By March 2022, the whole course vaccination rate of covid-19 vaccine in China has reached about 85%, the basic immunization work has been basically completed, and the vaccination of booster shots has exceeded 450 million doses. Therefore, the impact of covid-19 vaccination on other vaccines will be significantly reduced in 2022, and the volume of non immunization planning vaccines will return to fundamentals. Improve residents’ living standards, enhance vaccination awareness, and encourage key population vaccination and other industries in terms of policies β Still. Therefore, as the only manufacturer of nasal spray type live attenuated influenza vaccine in China, the company will continue to enjoy the high growth of market space brought by the low penetration rate of the influenza vaccine industry. With the rapid and large-scale dosage advantages and the low base effect in 2021, the company’s performance is expected to show high growth in 2022.
In the future, the company’s performance will be supported by the large volume of main products and the listing of heavy products under research. In the future, the company’s three main products will continue to increase market promotion + capacity expansion, contributing to the steady growth of cash flow. The liquid nasal spray influenza vaccine and herpes zoster vaccine in the company’s research products are expected to be on the market in 2023. At that time, the company’s influenza vaccine coverage will expand to people over the age of 3. It is expected that the total sales of freeze-dried + liquid influenza vaccine is expected to exceed 1 billion yuan in 2024. The herpes zoster vaccine will benefit from the huge potential market space brought by the aging population market. It is expected that the sales volume is expected to exceed 1 billion yuan in 2026, supporting the sustained and high growth of the company’s performance in the medium and long term.

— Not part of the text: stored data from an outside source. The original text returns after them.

(* ===== verification/CidReach.v ===== *)
(** * CidReach.v: what the connection IDs guarantee

    [ids_ok] is the invariant of [ConnectionIdentifiers] and [path_ok] that of
    one path; [ids_op] lists the operations. Every state reachable by them
    from [ids_new] satisfies the invariant and no operation panics. The second
    part is about the order of NEW_CONNECTION_ID frames, new paths, and the
    loop of [send_single] that advertises source IDs. *)
From stdpp Require Import gmap relations sorting.
From S2P Require Import Prelude Errors Octets Frame Cid FcConn.

(** ** The list operations *)
Section Lists.
Context {T : Type} (p : T → bool).

Lemma find_mut_spec {R} (m : T → R * T) l :
  match find_mut p m l with
  | Some (r, l') => ∃ l1 x l2, l = l1 ++ x :: l2 ∧ p x = true ∧ List.find p l = Some x ∧
      r = (m x).1 ∧ l' = l1 ++ (m x).2 :: l2
  | None => Forall (λ y, p y = false) l ∧ List.find p l = None
  end.
Proof.
  induction l as [|x l IH]; cbn; [done|]. destruct (p x) eqn:Hx.
  - destruct (m x) as [r x'] eqn:Hm. exists [], x, l. rewrite Hm. by split_and!.
  - destruct (find_mut p m l) as [[r l']|]; [|destruct IH; split; [by constructor|done]].
    destruct IH as (l1 & y & l2 & -> & Hy & Hl1 & -> & ->). by exists (x :: l1), y, l2.
Qed.

Lemma find_mut_map {R R'} (g : R → R') (m : T → R * T) l :
  find_mut p (λ x, (g (m x).1, (m x).2)) l =
  match find_mut p m l with Some (r, l') => Some (g r, l') | None => None end.
Proof. induction l as [|x l IH]; cbn; [done|]. rewrite IH. destruct (p x); [by destruct (m x)|]. by destruct (find_mut p m l) as [[]|]. Qed.

Lemma remove_first_spec l :
  match remove_first p l with
  | Some (x, l') => ∃ l1 l2, l = l1 ++ x :: l2 ∧ p x = true ∧ Forall (λ y, p y = false) l1 ∧ l' = l1 ++ l2
  | None => Forall (λ y, p y = false) l
  end.
Proof.
  induction l as [|x l IH]; cbn; [done|]. destruct (p x) eqn:Hx; [by exists [], l|].
  destruct (remove_first p l) as [[y l']|]; [|by constructor].
  destruct IH as (l1 & l2 & -> & Hy & Hl1 & ->). exists (x :: l1), l2. by split_and!; [|..|constructor|].
Qed.

Lemma find_spec l :
  match List.find p l with
  | Some x => ∃ l1 l2, l = l1 ++ x :: l2 ∧ p x = true ∧ Forall (λ y, p y = false) l1
  | None => Forall (λ y, p y = false) l
  end.
Proof.
  induction l as [|x l IH]; cbn; [done|]. destruct (p x) eqn:Hx; [by exists [], l|].
  destruct (List.find p l) as [y|]; [|by constructor].
  destruct IH as (l1 & l2 & -> & Hy & Hl1). exists (x :: l1), l2. by split_and!; [|..|constructor].
Qed.

End Lists.

(** ** The bounded containers *)
Definition seq_set_ok (s : BoundedConnectionIdSeqSet) : Prop := Z.of_nat (size (ss_inner s)) ≤ ss_capacity s.

Lemma size_insert_le (e : Z) (s : gset Z) : (size ({[ e ]} ∪ s) ≤ S (size s))%nat.
Proof. rewrite size_union_alt, size_singleton. pose proof (subseteq_size (s ∖ {[ e ]}) s). set_solver by lia. Qed.

Lemma seq_set_insert_sound cap e s : seq_set_ok s ∧ ss_capacity s = cap →
  sound (λ s, seq_set_ok s ∧ ss_capacity s = cap) (seq_set_insert e s).
Proof.
  intros [Hs Hc]. unfold seq_set_insert, seq_set_ok in *. zcase; split_and!; try done; cbn.
  pose proof (size_insert_le e (ss_inner s)). lia.
Qed.

Lemma seq_set_remove_sound cap e s : seq_set_ok s ∧ ss_capacity s = cap →
  sound (λ s, seq_set_ok s ∧ ss_capacity s = cap) (seq_set_remove e s).
Proof.
  intros [Hs Hc]. unfold seq_set_remove, seq_set_ok in *. split_and!; try done; cbn.
  pose proof (subseteq_size (ss_inner s ∖ {[ e ]}) (ss_inner s)). set_solver by lia.
Qed.

Section Deque.
Context `{Identifiable T} (P : T → Prop) (cap : Z).

(** At most [cap] entries with distinct identifiers, each with [P]; the
    bound of the queue itself is at least [cap]. *)
Record deque_any (q : BoundedNonEmptyVecDeque T) : Prop := {
  dq_len : bvd_len q ≤ bvd_capacity q;
  dq_cap : cap ≤ bvd_capacity q;
  dq_ids : NoDup (id_of <$> bvd_inner q);
  dq_elems : Forall P (bvd_inner q)
}.

Definition deque_ok (q : BoundedNonEmptyVecDeque T) : Prop := bvd_inner q ≠ [] ∧ deque_any q.

Lemma has_id_not e l : Forall (λ y, has_id (id_of e) y = false) l → id_of e ∉ id_of <$> l.
Proof.
  intros Hl Hin. apply list_elem_of_fmap in Hin as (y & Hy & Hin).
  rewrite Forall_forall in Hl. apply Hl in Hin. unfold has_id in Hin. rewrite Hy, Z.eqb_refl in Hin. done.
Qed.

Investment advice: maintain the “buy” rating
It is estimated that the operating revenue of the company from 2022 to 2024 will be 1777 / 2556 / 3244 million yuan respectively, with a year-on-year increase of 47.9% / 43.8% / 26.9%; The net profit attributable to the parent company was 491 / 8.5 / 1.116 billion yuan respectively, with a year-on-year increase of 101.5% / 73.1% / 31.3%; The PE of the company from 2022 to 2024 is 37x / 22x / 16x respectively. Considering the sustained and rapid development of the vaccine industry, the differential advantages of the company’s nasal spray influenza vaccine, varicella vaccine and human crazy vaccine, and the long-term growth brought by the continuous listing of heavy products such as herpes zoster vaccine in the next few years, we maintain the “buy” rating.
Risk tips
Risk that covid-19 pneumonia may adversely affect the normal production and operation of the company; Risk of clinical trial failure; The market promotion of new products is less than expected; The approval of products is not as expected.